Alain Courtois rencontrera les autorités bruxelloises le 26 février prochain.
«J'attends cette semaine encore une annonce concernant le stade du Standard pour lequel l'option de Coronmeuse est privilégiée,» a-t-il ajouté.
Pour Bruges, le dossier est dans les mains du gouvernement flamand.
«On attend, mais vu la proximité des élections régionales, une décision devrait logiquement tomber avant juin,» selon le Sénateur MR.
Genk est la seule ville à être «parfaitement en ordre,» alors qu'Anvers a déjà localisé le site de Petroleum Zuid pour son nouveau stade.
Enfin, la ville de Gand, qui ne sera peut-être pas impliquée, reste en réserve.
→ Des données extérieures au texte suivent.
(* ===== verification/Filesys.v ===== *)
(** * filesys/filesys.c

    Paths are character arrays, terminator included.  The buffer [part] of the code is
    an array of 15 bytes, of which the initial contents are an argument wherever the
    code does not set them. *)

From S2P Require Import Prelude Bytes Block Bitmap BufferFacts Inode Directory.
Import Bytes Block Bitmap BufferFacts Inode Directory.

Module Filesys.

Definition SLASH : Z := 47.

(** ** Path components *)

Fixpoint skip_slashes (src : list Z) : res (list Z) :=
  match src with
  | x :: rest => if x =? SLASH then skip_slashes rest else Ok src
  | [] => Err WildAccess
  end.
(** Copying up to the next slash or the end: the buffer, the number of characters in
    it and the rest of the path, or the failure on a component that is too long. *)
Fixpoint copy_part (src part : list Z) (dst : nat) : res (list Z * option (nat * list Z)) :=
  match src with
  | x :: rest =>
      if negb (x =? SLASH) && negb (x =? 0) then
        if (dst <? 14)%nat then copy_part rest (<[dst := x]> part) (Datatypes.S dst)
        else Ok (part, None)
      else Ok (part, Some (dst, src))
  | [] => Err WildAccess
  end.
(** The result, the buffer and [*srcp]. *)
Definition get_next_part (part src : list Z) : res (Z * list Z * list Z) :=
  rbind (skip_slashes src) (fun s =>
  if hd 0 s =? 0 then Ok (0, part, src)
  else rbind (copy_part s part 0) (fun '(part, r) =>
    match r with
    | None => Ok (-1, part, src)
    | Some (dst, s) =>
        let part := <[dst := 0]> part in
        Ok (if hd 0 s =? 0 then 0 else 1, part, s)
    end)).

Section filesys.
Context {S : Type} `{SectorStore S}.
Notation fs := (fs S).

(** The directory a path starts from; [None] when the current one has been removed. *)
Definition start_dir (name : list Z) : M fs (option (option Z)) :=
  let! dir := filesys_curr_dir in
  if hd 0 name =? SLASH then let! d := dir_open_root in ret (Some d)
  else
    match dir with
    | None => fail WildAccess
    | Some d =>
        let! x := get_dir d in
        if is_remove x then ret None
        else let! d := dir_reopen d in ret (Some d)
    end.

(** The loop over the leading components: each is looked up as a directory and
    replaces the current one.  The result says whether all were found, and has the
    variable [entry], which holds the last one found. *)
Fixpoint walk (fuel : nat) (dir : option Z) (part name entry : list Z) :
    M fs (bool * option Z * list Z * list Z) :=
  match fuel with
  | O => fail OutOfFuel
  | Datatypes.S fuel =>
      let! (r, part, name) := lift (get_next_part part name) in
      if r =? 1 then
        let! e := entry_lookup dir part true in
        match e with
        | Some (e, _) =>
            let! inode := inode_open (inode_sector e) in
            do! dir_close dir;
            let! dir := dir_open inode in
            walk fuel dir part name e
        | None => ret (false, dir, part, entry)
        end
      else ret (true, dir, part, entry)
  end.
(** One round per component. *)
Definition walk_path (dir : option Z) (part name entry : list Z) : M fs (bool * option Z * list Z * list Z) :=
  walk (Datatypes.S (List.length name)) dir part name entry.

(** [success = dir != NULL && free_map_allocate (1, &sec) && inode_create (sec, size)
    && dir_add_directory (dir, part, sec, k)], and [sec], 0 when not allocated. *)
Definition make_entry (junk : list Z) (dir : option Z) (part : list Z) (size : Z) (k : bool) : M fs (bool * Z) :=
  match dir with
  | None => ret (false, 0)
  | Some _ =>
      let! r := free_map_allocate (inode_write_at_depth 1) 1 in
      match r with
      | None => ret (false, 0)
      | Some sec =>
          let! ok := inode_create (inode_write_at_depth 1) sec size in
          if ok : bool then let! ok := dir_add_directory junk dir part sec k in ret (ok, sec)
          else ret (false, sec)
      end
  end.

Definition filesys_create (junk part : list Z) (name : list Z) (initial_size : Z) : M fs bool :=
  let! start := start_dir name in
  match start with
  | None => ret false
  | Some dir =>
      let part := <[0%nat := 0]> part in
      let! (found, dir, part, _) := walk_path dir part name [] in
      let! (success, sec) := (if found : bool then make_entry junk dir part initial_size false
                              else ret (false, 0)) in
      do! (if negb success && negb (sec =? 0) then free_map_release (inode_write_at_depth 1) sec 1 else ret tt);
      do! dir_close dir;
      ret success
  end.

(** [junk_entry] is what the variable [entry] holds at first; the code sets its sector,
    name and [is_dir] only. *)
Definition filesys_create_dir (junk junk_entry part : list Z) (name : list Z) : M fs bool :=
  let! start := start_dir name in
  match start with
  | None => ret false
  | Some dir =>
      let part := <[0%nat := 0]> part in
      let! (found, dir, part, entry) := walk_path dir part name junk_entry in
      let! (success, sec) := (if found : bool then make_entry junk dir part 512 true else ret (false, 0)) in
      do! (if success : bool then
             match dir with
             | None => ret tt
             | Some d =>
                 let! x := get_dir d in
                 let! parent := inode_get_inumber (dir_inode x) in
                 let! e := lift (set_name DOTDOT 3 (set_is_dir true (set_inode_sector parent entry))) in
                 let! inode := inode_open sec in
                 match inode with
                 | None => fail WildAccess
                 | Some i =>
                     let! _ := inode_write_at i e 0 in
                     let! e := lift (set_name DOT 2 e) in
                     let! _ := inode_write_at i (set_inode_sector sec e) ENTRY in
                     inode_close inode
                 end
             end
           else ret tt);
      do! (if negb success && negb (sec =? 0) then free_map_release (inode_write_at_depth 1) sec 1 else ret tt);
      do! dir_close dir;
      ret success
  end.

Definition is_root (name : list Z) : res bool := str_eq [SLASH; 0] name.

(** The directory opened for the path ["/"] is not closed. *)
Definition filesys_open (part : list Z) (name : list Z) : M fs (option Z) :=
  let! start := start_dir name in
  match start with
  | None => ret None
  | Some dir =>
      let! root := lift (is_root name) in
      if root : bool then ret None else
      let! (found, dir, part, _) := walk_path dir part name [] in
      if found : bool then
        let! inode := dir_lookup_files dir part in
        do! dir_close dir;
        file_open inode
      else do! dir_close dir; ret None
  end.

Definition filesys_open_directory (part : list Z) (name : list Z) : M fs (option Z) :=
  let! start := start_dir name in
  match start with
  | None => ret None
  | Some dir =>
      let! root := lift (is_root name) in
      if root : bool then dir_open_root else
      let! (found, dir, part, _) := walk_path dir part name [] in
      let! e := (if found : bool then entry_lookup dir part true else ret None) in
      match e with
      | Some (e, _) =>
          let! inode := inode_open (inode_sector e) in
          do! dir_close dir;
          dir_open inode
      | None => do! dir_close dir; ret None
      end
  end.

Definition filesys_remove (part : list Z) (name : list Z) : M fs bool :=
  let! start := start_dir name in
  match start with
  | None => ret false
  | Some dir =>
      let part := <[0%nat := 0]> part in
      let! (found, dir, part, _) := walk_path dir part name [] in
      let! success := (if found : bool then
                         match dir with None => ret false | Some _ => dir_remove dir part end
                       else ret false) in
      do! dir_close dir;
      ret success
  end.

(** ** Starting and stopping

    The cache is started by [start] ([buffer_init]) and written out by [sync]
    ([buffer_update_disk]). *)

Definition do_format : M fs unit :=
  do! free_map_create;
  let! ok := dir_create ROOT_DIR_SECTOR 16 in
  if ok : bool then free_map_close else fail KernelPanic.

Definition filesys_init (start : M S unit) (dev_size : option Z) (b_ok : bool) (words : option (list Z))
    (format : bool) : M fs unit :=
  match dev_size with
  | None => fail KernelPanic
  | Some n =>
      do! on_store start;
      do! modify (with_open []);
      do! free_map_init n b_ok words;
      do! (if format then do_format else ret tt);
      free_map_open
  end.

Definition filesys_done (sync : M S unit) : M fs unit :=
  do! on_store sync;
  free_map_close.

End filesys.

End Filesys.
Le dossier de candidature commune belgo-néerlandais doit être rentré à la FIFA pour juin 2010.
La candidature commune Belgique/Pays-Bas reste parmi les 12 ou 11 dossiers encore en lice.
Au total, cela représente 13 à 14 pays: Australie, Angleterre, Belgique et Pays-Bas (candidature conjointe), Chine, Japon, Mexique, Indonésie, Portugal et Espagne (candidature conjointe), Qatar, Russie, Etats-Unis, voire l'Egypte. Le choix final se fera en décembre 2010.